- _Your task_: Could you reproduce the lines below from the one with "Lemma run_ops_refine cap" through the one with "let X := foldl spec_op ∅ ops in"? Keep both ends and add nothing.

***

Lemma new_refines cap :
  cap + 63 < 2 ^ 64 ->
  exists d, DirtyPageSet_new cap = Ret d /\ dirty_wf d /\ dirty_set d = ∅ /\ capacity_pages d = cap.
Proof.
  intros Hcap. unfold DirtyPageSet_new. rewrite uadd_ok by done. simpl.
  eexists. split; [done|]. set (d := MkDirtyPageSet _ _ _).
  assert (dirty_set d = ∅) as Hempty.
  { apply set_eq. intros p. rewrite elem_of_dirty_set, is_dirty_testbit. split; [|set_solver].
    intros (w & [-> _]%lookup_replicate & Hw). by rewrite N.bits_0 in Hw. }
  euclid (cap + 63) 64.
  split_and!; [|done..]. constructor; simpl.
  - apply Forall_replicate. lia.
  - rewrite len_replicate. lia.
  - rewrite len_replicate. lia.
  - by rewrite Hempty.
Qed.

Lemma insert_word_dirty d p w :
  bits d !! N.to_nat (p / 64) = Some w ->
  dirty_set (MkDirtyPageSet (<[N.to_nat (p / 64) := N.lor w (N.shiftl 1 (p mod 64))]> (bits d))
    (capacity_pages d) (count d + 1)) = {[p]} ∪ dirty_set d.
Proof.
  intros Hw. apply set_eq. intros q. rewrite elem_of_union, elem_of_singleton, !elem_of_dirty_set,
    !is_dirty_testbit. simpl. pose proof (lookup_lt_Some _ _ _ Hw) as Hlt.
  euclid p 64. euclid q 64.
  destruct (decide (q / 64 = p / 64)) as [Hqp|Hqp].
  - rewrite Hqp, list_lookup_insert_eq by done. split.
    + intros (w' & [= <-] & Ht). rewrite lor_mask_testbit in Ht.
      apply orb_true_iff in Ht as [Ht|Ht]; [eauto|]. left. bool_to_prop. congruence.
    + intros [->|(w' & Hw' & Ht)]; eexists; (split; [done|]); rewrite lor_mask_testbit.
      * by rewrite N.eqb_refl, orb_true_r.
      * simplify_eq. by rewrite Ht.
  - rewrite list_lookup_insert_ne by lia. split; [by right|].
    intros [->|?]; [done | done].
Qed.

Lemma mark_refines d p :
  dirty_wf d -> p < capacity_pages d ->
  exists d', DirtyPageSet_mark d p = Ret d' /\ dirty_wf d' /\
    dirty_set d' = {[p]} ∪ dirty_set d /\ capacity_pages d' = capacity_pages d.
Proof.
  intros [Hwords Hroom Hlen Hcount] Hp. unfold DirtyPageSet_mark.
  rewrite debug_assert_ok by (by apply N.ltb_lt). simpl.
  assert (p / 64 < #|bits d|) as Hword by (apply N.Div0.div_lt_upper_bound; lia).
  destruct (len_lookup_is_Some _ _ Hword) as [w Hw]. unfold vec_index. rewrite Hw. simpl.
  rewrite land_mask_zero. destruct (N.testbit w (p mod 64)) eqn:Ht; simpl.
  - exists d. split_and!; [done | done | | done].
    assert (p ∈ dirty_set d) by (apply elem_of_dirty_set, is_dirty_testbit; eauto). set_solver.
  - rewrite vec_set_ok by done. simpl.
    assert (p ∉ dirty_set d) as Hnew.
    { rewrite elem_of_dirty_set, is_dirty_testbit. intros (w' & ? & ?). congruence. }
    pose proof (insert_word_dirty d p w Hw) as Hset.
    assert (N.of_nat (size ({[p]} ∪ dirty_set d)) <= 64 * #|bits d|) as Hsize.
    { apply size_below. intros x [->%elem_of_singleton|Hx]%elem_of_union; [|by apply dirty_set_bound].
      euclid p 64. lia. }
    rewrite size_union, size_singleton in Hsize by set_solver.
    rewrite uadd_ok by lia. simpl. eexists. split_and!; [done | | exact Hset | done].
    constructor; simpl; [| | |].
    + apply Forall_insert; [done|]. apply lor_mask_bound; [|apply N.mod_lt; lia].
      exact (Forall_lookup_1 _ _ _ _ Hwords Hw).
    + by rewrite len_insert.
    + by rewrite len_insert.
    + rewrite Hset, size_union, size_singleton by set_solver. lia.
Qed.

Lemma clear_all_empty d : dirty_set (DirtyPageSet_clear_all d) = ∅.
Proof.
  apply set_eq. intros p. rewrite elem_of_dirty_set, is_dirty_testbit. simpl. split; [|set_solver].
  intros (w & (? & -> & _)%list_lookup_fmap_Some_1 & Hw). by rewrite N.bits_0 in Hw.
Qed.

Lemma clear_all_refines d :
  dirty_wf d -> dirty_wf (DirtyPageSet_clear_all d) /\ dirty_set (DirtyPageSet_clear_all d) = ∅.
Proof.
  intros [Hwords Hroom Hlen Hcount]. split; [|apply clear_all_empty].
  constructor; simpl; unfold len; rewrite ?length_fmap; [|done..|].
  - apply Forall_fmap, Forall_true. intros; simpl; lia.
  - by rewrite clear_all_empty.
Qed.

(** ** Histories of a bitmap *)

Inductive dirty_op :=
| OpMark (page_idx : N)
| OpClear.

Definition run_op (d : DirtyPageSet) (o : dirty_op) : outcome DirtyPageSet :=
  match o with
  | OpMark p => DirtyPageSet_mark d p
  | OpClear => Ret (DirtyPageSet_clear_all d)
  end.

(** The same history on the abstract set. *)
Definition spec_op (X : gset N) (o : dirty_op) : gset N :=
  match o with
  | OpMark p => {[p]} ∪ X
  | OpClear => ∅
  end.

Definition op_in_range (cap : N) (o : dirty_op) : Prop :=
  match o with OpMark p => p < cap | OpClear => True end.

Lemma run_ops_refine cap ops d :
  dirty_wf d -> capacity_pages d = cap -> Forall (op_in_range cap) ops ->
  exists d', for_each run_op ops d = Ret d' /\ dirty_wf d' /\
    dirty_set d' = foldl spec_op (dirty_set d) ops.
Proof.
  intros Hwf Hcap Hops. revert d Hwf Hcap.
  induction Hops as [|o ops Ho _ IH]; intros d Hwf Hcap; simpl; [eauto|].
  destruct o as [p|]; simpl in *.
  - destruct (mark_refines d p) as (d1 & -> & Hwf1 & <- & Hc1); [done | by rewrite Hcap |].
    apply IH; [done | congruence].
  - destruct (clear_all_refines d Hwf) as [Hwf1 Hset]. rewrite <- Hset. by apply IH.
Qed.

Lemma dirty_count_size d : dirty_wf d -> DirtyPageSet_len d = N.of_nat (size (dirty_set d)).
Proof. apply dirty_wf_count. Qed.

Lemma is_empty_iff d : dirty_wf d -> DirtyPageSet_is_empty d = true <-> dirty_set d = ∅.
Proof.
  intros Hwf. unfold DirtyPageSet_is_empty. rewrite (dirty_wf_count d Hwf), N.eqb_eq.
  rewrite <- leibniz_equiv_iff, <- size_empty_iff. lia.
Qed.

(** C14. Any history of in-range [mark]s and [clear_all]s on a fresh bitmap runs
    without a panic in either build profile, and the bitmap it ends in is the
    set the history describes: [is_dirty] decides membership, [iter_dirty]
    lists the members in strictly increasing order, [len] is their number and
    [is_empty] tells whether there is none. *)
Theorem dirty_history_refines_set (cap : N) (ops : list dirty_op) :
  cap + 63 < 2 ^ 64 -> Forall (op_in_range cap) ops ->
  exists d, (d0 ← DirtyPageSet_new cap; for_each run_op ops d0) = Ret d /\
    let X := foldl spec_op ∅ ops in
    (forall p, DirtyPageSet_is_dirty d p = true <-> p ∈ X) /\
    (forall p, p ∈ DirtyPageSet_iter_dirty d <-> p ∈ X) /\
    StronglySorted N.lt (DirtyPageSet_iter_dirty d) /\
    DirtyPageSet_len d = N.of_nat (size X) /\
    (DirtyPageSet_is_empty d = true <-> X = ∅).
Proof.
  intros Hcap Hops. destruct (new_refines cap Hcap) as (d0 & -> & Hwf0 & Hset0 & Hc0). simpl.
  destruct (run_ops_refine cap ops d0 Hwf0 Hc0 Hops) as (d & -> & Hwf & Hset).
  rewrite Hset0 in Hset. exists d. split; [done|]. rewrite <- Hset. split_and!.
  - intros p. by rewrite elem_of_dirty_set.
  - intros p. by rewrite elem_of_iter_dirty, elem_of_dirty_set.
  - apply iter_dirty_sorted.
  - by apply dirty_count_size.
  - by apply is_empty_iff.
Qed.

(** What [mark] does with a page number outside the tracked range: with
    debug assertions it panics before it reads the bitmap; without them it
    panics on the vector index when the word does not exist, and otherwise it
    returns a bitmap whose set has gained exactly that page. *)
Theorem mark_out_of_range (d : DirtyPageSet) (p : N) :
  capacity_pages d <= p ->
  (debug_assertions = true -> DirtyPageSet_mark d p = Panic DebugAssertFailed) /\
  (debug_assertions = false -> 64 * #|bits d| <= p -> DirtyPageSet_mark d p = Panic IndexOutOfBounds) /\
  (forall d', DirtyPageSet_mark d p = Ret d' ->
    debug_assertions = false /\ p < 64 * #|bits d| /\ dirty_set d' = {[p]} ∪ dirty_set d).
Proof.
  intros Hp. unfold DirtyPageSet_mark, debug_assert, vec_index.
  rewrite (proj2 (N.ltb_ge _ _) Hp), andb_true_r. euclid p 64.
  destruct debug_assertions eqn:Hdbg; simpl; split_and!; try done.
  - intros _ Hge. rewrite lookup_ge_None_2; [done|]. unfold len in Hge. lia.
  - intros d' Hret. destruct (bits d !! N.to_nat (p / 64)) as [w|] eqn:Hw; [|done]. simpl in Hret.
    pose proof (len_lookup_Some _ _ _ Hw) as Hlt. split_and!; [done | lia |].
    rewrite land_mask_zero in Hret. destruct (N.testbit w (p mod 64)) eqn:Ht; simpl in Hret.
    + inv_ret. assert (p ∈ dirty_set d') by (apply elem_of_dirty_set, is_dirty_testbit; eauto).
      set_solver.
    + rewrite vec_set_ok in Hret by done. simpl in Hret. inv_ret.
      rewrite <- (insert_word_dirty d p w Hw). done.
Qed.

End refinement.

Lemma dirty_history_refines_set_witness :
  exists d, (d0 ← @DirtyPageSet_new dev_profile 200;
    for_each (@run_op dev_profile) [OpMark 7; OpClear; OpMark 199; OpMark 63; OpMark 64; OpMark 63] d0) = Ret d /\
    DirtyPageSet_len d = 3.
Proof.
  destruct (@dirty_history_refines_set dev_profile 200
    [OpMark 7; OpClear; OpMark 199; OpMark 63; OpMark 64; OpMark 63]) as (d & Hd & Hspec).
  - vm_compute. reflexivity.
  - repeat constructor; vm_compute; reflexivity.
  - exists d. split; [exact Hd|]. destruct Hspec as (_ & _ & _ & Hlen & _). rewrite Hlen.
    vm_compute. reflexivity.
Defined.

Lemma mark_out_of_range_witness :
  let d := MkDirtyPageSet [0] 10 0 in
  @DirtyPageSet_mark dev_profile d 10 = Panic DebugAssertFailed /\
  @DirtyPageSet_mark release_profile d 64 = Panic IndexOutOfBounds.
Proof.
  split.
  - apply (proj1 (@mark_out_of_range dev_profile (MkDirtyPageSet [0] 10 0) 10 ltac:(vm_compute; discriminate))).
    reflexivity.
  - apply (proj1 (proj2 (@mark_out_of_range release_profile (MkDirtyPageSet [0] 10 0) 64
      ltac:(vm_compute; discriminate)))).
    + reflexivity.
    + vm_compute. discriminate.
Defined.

***

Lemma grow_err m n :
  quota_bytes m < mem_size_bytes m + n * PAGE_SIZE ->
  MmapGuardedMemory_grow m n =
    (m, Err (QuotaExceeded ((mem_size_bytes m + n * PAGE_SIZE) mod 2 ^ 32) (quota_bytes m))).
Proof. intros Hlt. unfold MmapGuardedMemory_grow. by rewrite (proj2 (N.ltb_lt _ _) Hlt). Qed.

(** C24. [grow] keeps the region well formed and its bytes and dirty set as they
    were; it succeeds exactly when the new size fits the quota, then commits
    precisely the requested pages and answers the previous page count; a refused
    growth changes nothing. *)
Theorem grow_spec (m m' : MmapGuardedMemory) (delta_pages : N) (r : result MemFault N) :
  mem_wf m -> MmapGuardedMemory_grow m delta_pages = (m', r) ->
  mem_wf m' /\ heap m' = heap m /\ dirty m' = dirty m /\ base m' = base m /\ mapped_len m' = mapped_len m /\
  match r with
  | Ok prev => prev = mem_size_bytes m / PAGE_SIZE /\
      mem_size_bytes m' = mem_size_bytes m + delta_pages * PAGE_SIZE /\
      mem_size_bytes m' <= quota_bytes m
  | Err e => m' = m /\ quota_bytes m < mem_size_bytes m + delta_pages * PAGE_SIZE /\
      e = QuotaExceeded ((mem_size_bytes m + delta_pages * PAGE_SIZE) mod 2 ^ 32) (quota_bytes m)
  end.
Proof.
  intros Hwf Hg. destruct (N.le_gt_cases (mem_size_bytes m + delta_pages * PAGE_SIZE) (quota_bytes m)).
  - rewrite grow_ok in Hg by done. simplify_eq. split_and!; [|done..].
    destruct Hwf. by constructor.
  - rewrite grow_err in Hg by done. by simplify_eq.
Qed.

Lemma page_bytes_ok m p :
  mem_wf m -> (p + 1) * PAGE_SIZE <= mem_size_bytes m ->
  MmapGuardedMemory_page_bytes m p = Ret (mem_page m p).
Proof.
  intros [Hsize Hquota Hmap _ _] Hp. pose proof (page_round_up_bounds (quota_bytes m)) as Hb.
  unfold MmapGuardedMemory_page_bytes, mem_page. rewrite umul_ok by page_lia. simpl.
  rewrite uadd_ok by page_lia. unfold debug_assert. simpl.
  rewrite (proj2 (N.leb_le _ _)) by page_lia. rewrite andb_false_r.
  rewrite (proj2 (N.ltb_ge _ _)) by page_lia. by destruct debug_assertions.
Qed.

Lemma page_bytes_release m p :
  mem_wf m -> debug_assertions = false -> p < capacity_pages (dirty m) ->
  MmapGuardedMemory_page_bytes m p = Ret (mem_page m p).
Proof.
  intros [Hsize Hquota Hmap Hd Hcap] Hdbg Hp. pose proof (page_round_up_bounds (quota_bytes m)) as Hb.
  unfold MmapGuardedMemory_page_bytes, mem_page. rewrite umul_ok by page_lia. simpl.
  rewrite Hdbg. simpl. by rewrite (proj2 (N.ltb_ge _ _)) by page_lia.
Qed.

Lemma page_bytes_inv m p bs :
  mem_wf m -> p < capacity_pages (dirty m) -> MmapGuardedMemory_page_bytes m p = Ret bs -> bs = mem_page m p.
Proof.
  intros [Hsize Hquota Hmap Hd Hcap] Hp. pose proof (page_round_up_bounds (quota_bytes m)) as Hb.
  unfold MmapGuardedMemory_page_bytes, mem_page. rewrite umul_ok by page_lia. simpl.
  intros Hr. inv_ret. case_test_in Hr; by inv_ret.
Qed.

***

- _Written solution_:
Lemma run_ops_refine cap ops d :
  dirty_wf d -> capacity_pages d = cap -> Forall (op_in_range cap) ops ->
  exists d', for_each run_op ops d = Ret d' /\ dirty_wf d' /\
    dirty_set d' = foldl spec_op (dirty_set d) ops.
Proof.
  intros Hwf Hcap Hops. revert d Hwf Hcap.
  induction Hops as [|o ops Ho _ IH]; intros d Hwf Hcap; simpl; [eauto|].
  destruct o as [p|]; simpl in *.
  - destruct (mark_refines d p) as (d1 & -> & Hwf1 & <- & Hc1); [done | by rewrite Hcap |].
    apply IH; [done | congruence].
  - destruct (clear_all_refines d Hwf) as [Hwf1 Hset]. rewrite <- Hset. by apply IH.
Qed.

Lemma dirty_count_size d : dirty_wf d -> DirtyPageSet_len d = N.of_nat (size (dirty_set d)).
Proof. apply dirty_wf_count. Qed.

Lemma is_empty_iff d : dirty_wf d -> DirtyPageSet_is_empty d = true <-> dirty_set d = ∅.
Proof.
  intros Hwf. unfold DirtyPageSet_is_empty. rewrite (dirty_wf_count d Hwf), N.eqb_eq.
  rewrite <- leibniz_equiv_iff, <- size_empty_iff. lia.
Qed.

(** C14. Any history of in-range [mark]s and [clear_all]s on a fresh bitmap runs
    without a panic in either build profile, and the bitmap it ends in is the
    set the history describes: [is_dirty] decides membership, [iter_dirty]
    lists the members in strictly increasing order, [len] is their number and
    [is_empty] tells whether there is none. *)
Theorem dirty_history_refines_set (cap : N) (ops : list dirty_op) :
  cap + 63 < 2 ^ 64 -> Forall (op_in_range cap) ops ->
  exists d, (d0 ← DirtyPageSet_new cap; for_each run_op ops d0) = Ret d /\
    let X := foldl spec_op ∅ ops in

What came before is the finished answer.